● **Dataset content**

(** X14.  Up to frame 10 the confidence grows by 0.036 per frame; from
    frame 10 on it no longer depends on the frame number and equals
    [stability * 0.54 + 0.46]; and for a fixed frame number it does not
    decrease when the stability grows. *)
Theorem calculateConfidence_saturates :
  forall stability frameNumber,
    (frameNumber <= 10 ->
     calculateConfidence stability frameNumber
     == frameNumber * 0.036 + stability * 0.54 + 0.1)
    /\ (10 <= frameNumber ->
        calculateConfidence stability frameNumber == stability * 0.54 + 0.46)
    /\ (forall stability',
          stability <= stability' ->
          calculateConfidence stability frameNumber
          <= calculateConfidence stability' frameNumber).
Proof.
  intros st fn. split; [|split].
  - intros H. rewrite calculateConfidence_formula, by_ten.
    rewrite Q.min_r by lra. ring.
  - intros H. rewrite calculateConfidence_formula, by_ten.
    rewrite Q.min_l by lra. ring.
  - intros st' H. rewrite !calculateConfidence_formula. lra.
Qed.

Lemma deductIssues_sum (x : Q) (l : list PostureIssue) :
  deductIssues x l == x - 2 * sum (map severity l).
Proof.
  unfold deductIssues. revert x. induction l as [|i l IH]; intros x; simpl.
  - ring.
  - rewrite IH. ring.
Qed.

Lemma sum_Permutation (l l' : list Q) : Permutation l l' -> sum l == sum l'.
Proof.
  induction 1 as [|x l l' _ IH|x y l|l l' l'' _ IH1 _ IH2]; simpl.
  - reflexivity.
  - rewrite IH. reflexivity.
  - ring.
  - rewrite IH1. exact IH2.
Qed.

Lemma calculateSquatScore_mono (m : PostureMetrics) (l l' : list PostureIssue) :
  deductIssues 100 l <= deductIssues 100 l' ->
  calculateSquatScore m l <= calculateSquatScore m l'.
Proof.
  intros H. unfold calculateSquatScore. cbv zeta. unfold Math_max, Math_min.
  apply Q.max_le_compat_l, Q.min_le_compat_l.
  destruct (squatDepth m >? 0.7), (kneeTracking m <? 0.05),
    (backCurvature m <? 0.2), (overallStability m >? 0.8); lra.
Qed.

● **What to work on**
Where a line in the records above contains the string "reflexivity", copy that line.

● **Task answer**
  - reflexivity.
  - rewrite IH. reflexivity.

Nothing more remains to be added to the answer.